» **Task objective**:
Search the records for the string "lists". Copy each line where it occurs.

[Source data]
+++

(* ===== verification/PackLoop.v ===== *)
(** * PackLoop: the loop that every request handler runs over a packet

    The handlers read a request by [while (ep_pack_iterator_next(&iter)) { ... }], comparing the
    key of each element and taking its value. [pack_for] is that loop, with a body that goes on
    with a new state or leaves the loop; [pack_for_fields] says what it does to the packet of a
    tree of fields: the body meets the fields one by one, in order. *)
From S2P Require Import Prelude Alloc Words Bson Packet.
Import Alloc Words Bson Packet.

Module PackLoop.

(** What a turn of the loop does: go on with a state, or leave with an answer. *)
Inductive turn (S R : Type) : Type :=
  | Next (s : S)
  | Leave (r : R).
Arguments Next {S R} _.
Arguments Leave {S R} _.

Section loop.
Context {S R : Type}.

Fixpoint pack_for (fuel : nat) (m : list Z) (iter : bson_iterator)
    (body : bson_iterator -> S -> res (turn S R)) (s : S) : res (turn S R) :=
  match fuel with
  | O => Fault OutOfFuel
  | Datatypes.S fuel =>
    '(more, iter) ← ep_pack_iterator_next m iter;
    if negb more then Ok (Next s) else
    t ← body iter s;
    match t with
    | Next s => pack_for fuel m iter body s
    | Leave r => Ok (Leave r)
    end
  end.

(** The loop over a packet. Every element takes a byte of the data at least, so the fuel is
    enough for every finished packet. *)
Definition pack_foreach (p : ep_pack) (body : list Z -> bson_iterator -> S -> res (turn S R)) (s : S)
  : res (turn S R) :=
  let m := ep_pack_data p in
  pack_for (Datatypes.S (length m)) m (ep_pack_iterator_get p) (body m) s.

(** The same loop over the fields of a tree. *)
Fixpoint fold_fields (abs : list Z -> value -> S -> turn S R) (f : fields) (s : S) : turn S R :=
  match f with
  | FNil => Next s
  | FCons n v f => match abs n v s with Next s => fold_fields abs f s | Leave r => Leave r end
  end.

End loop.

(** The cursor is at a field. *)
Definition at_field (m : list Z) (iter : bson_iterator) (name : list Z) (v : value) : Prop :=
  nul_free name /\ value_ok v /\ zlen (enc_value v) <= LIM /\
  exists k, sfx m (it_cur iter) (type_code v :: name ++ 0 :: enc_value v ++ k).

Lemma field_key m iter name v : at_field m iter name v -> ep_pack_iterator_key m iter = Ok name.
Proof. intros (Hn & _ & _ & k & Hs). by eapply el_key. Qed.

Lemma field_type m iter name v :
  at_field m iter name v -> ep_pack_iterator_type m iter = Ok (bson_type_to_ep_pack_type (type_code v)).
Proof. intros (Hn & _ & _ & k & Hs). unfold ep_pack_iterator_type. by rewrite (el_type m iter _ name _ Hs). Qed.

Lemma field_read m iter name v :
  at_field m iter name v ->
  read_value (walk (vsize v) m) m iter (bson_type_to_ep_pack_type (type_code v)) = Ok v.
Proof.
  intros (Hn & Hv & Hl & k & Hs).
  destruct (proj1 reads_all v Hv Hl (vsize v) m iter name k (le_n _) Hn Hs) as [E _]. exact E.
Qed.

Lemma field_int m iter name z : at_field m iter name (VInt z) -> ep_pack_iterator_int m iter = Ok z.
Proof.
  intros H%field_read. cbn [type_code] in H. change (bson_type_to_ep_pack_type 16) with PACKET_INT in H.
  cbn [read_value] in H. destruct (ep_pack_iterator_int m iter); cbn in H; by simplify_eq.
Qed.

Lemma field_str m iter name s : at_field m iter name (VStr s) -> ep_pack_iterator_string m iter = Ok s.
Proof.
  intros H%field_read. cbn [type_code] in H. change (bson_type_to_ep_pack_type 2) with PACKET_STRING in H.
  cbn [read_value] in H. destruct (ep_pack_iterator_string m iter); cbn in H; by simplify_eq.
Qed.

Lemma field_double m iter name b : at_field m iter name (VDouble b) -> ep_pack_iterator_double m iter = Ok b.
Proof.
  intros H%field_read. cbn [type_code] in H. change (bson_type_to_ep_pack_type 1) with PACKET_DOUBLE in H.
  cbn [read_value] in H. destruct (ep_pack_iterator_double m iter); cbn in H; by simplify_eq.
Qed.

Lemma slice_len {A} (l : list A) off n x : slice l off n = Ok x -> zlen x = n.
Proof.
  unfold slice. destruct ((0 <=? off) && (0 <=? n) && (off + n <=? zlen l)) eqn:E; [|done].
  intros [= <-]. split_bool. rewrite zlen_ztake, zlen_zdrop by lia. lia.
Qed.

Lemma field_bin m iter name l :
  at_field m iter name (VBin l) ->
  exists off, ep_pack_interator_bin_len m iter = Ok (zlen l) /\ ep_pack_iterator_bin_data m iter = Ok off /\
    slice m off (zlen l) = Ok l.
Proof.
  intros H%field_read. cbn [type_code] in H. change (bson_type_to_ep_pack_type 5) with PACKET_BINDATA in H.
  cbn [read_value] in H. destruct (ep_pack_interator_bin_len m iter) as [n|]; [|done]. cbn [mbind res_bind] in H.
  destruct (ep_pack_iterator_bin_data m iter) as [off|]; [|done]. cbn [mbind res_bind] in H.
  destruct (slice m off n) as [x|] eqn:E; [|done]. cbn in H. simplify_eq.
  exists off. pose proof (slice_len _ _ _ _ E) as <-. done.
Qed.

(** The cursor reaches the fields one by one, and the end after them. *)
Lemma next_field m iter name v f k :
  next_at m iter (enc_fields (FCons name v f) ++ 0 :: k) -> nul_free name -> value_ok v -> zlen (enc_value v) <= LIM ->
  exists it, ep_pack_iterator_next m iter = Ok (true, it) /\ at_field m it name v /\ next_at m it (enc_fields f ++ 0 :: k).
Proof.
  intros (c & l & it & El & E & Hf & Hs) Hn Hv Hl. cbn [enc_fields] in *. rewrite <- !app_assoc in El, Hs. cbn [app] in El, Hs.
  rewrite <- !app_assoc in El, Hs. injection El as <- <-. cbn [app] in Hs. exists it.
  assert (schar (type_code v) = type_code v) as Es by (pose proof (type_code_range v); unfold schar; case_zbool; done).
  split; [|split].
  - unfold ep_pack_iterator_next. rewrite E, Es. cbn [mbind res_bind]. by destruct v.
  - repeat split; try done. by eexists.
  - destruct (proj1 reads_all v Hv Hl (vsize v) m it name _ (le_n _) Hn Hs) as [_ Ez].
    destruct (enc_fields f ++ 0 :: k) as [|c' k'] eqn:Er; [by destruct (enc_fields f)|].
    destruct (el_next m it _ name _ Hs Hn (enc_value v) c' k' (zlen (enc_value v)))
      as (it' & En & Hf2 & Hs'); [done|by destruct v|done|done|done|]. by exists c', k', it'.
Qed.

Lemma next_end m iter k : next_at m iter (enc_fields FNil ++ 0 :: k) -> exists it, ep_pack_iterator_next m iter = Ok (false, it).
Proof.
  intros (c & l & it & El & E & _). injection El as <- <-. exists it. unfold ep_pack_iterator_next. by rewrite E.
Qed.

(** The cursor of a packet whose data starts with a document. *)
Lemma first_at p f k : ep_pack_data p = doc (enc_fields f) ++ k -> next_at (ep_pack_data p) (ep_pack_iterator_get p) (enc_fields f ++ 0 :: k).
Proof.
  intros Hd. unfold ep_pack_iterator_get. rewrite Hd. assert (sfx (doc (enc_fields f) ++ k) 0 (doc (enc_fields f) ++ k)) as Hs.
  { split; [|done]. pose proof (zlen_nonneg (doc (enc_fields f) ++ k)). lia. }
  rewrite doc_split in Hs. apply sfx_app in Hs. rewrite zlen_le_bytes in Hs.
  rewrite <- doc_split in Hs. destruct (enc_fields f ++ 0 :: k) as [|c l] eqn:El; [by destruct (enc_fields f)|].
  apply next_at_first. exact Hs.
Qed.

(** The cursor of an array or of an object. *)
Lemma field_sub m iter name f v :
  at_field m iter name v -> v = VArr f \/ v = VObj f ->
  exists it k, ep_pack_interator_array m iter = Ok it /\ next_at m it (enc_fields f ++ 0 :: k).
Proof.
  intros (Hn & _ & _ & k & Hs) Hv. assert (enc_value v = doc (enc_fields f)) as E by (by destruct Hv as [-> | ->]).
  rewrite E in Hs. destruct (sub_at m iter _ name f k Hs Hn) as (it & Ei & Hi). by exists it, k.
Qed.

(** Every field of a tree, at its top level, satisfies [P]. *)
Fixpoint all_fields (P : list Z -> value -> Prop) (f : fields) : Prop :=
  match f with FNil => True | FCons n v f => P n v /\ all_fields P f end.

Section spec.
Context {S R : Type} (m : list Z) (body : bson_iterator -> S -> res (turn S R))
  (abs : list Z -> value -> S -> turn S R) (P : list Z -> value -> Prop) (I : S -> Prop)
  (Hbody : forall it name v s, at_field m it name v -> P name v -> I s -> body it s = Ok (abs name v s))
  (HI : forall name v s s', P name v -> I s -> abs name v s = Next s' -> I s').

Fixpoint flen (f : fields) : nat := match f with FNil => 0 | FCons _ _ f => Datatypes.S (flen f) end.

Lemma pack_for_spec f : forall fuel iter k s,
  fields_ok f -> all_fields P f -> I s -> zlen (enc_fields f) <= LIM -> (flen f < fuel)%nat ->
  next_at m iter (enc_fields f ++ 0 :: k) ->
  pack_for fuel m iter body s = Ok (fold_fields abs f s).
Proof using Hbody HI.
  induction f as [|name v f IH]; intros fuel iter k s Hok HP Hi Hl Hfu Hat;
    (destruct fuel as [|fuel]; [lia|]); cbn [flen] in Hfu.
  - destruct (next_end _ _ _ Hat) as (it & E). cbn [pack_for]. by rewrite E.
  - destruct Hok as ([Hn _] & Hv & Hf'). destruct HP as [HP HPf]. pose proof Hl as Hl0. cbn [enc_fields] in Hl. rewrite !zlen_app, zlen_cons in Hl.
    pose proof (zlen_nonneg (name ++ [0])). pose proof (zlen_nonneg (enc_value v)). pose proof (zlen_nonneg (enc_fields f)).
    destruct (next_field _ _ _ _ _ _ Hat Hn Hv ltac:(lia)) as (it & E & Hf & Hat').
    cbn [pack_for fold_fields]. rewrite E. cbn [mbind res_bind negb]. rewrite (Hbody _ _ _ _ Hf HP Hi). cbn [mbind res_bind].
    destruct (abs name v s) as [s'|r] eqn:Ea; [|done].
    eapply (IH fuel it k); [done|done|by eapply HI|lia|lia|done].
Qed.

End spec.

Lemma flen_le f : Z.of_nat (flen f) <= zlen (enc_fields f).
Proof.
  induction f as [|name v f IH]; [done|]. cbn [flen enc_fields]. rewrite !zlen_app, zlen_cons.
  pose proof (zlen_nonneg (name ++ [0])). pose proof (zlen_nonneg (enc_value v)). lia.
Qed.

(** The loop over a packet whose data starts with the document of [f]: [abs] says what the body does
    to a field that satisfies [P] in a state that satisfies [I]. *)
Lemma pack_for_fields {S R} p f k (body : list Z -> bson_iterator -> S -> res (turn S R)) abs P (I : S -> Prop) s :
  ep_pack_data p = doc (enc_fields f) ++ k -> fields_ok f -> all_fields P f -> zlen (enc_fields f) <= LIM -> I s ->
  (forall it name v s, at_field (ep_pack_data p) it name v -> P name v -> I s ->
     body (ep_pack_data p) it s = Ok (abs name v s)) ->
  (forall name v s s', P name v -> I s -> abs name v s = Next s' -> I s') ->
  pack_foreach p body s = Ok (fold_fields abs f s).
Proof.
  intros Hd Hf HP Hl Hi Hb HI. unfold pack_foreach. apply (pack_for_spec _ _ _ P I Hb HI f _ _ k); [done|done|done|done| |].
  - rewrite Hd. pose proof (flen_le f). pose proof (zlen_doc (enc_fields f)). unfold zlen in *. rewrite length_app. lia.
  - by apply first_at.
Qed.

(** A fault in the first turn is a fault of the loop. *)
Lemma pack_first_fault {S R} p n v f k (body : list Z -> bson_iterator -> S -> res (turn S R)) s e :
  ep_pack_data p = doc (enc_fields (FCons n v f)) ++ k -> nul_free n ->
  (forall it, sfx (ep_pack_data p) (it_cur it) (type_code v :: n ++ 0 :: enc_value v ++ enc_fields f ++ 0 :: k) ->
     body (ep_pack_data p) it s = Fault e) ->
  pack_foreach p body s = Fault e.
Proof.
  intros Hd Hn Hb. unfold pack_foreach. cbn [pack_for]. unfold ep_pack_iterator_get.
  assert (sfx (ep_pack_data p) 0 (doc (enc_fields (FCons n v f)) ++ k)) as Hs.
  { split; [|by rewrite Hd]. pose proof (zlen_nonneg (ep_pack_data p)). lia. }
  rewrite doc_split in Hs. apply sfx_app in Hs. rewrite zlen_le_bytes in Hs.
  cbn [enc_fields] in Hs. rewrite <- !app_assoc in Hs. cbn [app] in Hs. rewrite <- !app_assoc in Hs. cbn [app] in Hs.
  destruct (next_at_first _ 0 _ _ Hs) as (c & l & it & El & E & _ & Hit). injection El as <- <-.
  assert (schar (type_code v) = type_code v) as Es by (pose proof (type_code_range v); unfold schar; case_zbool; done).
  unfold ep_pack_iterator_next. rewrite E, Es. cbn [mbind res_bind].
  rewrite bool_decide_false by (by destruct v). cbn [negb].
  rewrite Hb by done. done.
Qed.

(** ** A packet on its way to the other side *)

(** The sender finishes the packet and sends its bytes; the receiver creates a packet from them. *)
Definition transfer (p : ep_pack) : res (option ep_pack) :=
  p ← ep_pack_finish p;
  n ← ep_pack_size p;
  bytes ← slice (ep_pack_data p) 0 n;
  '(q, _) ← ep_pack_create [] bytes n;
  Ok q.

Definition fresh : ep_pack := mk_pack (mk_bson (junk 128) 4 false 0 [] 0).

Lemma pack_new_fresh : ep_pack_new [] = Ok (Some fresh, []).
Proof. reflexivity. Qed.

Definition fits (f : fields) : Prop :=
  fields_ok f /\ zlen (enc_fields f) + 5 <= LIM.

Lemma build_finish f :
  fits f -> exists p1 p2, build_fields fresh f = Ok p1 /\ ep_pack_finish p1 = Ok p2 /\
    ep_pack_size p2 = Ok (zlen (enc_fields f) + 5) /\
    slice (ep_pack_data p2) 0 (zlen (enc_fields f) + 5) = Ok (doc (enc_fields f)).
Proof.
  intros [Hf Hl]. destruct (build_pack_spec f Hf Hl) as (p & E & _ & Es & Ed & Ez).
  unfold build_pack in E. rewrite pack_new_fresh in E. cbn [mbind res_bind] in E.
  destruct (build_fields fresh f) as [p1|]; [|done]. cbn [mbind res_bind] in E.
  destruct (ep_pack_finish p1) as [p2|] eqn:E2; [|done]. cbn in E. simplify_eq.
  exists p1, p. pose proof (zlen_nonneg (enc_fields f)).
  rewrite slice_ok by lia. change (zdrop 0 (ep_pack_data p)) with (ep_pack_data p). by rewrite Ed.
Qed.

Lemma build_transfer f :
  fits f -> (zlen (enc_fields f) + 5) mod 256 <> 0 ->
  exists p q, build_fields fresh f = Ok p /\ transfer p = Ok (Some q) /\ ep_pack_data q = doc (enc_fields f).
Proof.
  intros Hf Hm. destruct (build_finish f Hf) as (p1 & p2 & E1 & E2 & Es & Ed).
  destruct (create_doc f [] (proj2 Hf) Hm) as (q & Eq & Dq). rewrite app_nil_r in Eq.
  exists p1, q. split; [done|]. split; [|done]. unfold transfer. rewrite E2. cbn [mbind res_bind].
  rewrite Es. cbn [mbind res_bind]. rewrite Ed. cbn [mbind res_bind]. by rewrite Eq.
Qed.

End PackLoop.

+++

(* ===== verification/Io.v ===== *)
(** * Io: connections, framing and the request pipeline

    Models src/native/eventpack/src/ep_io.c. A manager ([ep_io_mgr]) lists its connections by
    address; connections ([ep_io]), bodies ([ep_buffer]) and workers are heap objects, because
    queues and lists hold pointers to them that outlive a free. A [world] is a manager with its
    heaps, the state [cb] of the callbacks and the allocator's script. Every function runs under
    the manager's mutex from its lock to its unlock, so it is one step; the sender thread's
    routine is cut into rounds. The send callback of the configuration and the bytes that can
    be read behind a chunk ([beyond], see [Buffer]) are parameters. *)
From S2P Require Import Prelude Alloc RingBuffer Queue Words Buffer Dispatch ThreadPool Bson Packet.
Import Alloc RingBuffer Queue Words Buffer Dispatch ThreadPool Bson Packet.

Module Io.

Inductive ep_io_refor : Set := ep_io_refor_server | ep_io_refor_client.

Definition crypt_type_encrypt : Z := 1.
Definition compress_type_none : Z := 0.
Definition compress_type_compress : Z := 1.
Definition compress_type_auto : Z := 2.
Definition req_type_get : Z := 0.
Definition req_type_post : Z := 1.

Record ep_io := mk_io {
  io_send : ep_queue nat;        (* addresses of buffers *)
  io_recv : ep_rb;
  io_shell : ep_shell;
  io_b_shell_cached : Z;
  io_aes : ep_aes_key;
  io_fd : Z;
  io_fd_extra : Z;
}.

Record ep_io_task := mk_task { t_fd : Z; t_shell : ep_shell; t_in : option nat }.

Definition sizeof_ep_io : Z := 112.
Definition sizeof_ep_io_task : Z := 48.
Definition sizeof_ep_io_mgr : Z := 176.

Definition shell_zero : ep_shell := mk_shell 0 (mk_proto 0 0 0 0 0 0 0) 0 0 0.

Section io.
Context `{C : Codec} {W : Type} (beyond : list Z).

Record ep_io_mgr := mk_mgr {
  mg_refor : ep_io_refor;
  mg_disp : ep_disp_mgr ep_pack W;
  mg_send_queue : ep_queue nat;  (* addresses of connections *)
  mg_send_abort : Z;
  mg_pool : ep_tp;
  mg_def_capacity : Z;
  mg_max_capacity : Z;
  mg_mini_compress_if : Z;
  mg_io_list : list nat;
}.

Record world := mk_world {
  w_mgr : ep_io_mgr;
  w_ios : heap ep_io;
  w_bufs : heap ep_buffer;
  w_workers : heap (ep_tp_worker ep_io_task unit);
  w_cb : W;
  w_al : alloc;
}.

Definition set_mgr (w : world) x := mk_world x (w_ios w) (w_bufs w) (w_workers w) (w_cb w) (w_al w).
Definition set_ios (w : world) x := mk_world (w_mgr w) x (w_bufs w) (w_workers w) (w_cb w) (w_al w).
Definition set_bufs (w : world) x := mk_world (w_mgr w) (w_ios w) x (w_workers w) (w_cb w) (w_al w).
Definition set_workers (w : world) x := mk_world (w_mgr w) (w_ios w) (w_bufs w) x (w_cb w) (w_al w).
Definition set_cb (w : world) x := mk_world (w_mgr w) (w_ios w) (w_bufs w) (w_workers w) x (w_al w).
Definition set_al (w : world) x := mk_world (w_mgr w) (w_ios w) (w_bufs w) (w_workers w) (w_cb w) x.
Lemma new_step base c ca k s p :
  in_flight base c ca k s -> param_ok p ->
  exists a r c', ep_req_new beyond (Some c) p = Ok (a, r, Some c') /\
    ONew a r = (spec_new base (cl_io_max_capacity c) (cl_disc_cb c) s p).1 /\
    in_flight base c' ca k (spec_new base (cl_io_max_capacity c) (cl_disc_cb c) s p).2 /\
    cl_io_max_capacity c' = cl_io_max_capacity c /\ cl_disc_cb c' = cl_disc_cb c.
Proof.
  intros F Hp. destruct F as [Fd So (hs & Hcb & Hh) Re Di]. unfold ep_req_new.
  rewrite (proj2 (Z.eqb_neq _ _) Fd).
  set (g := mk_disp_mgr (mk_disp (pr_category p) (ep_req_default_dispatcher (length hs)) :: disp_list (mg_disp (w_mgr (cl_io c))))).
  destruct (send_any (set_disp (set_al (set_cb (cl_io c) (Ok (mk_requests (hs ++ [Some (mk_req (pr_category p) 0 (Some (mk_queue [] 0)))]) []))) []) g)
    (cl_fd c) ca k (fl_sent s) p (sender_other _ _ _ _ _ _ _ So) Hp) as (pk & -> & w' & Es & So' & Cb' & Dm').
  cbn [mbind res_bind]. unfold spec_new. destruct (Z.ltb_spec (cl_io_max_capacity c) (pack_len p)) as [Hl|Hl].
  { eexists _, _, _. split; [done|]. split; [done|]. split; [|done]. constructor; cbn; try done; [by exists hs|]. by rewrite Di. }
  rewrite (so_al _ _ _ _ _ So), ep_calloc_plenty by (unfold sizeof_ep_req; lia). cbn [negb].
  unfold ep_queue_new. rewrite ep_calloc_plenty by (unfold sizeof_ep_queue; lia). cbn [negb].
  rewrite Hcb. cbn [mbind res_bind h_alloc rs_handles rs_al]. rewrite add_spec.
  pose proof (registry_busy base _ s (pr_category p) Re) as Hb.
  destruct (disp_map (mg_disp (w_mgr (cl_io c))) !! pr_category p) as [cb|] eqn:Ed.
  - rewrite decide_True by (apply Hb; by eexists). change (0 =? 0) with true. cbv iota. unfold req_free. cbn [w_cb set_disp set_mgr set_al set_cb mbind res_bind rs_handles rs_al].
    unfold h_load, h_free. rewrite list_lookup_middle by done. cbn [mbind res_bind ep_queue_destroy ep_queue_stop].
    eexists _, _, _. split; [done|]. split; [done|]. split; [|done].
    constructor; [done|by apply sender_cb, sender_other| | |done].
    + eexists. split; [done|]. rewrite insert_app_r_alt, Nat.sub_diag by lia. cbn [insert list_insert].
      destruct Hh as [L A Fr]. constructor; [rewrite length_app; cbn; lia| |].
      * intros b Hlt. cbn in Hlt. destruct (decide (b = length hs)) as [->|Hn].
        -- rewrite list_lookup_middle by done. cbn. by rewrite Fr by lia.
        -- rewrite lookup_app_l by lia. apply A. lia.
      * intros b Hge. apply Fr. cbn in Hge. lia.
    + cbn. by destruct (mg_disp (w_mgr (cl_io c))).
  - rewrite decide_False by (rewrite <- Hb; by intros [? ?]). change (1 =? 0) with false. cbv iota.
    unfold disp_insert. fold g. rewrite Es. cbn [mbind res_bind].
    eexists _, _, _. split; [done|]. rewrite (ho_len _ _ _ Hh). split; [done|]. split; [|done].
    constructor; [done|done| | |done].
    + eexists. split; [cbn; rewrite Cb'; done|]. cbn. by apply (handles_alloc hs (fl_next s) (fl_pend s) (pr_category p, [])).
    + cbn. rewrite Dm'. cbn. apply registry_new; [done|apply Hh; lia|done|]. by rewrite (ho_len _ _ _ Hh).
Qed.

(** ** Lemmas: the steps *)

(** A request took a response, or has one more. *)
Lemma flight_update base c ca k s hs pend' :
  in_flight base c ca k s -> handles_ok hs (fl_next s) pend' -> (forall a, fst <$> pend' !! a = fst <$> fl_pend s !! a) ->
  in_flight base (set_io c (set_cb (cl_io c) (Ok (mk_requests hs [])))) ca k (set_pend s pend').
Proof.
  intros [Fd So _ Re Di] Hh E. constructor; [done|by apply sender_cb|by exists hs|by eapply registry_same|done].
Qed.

+++

» **Your solution**:
    Models src/native/eventpack/src/ep_io.c. A manager ([ep_io_mgr]) lists its connections by
    queues and lists hold pointers to them that outlive a free. A [world] is a manager with its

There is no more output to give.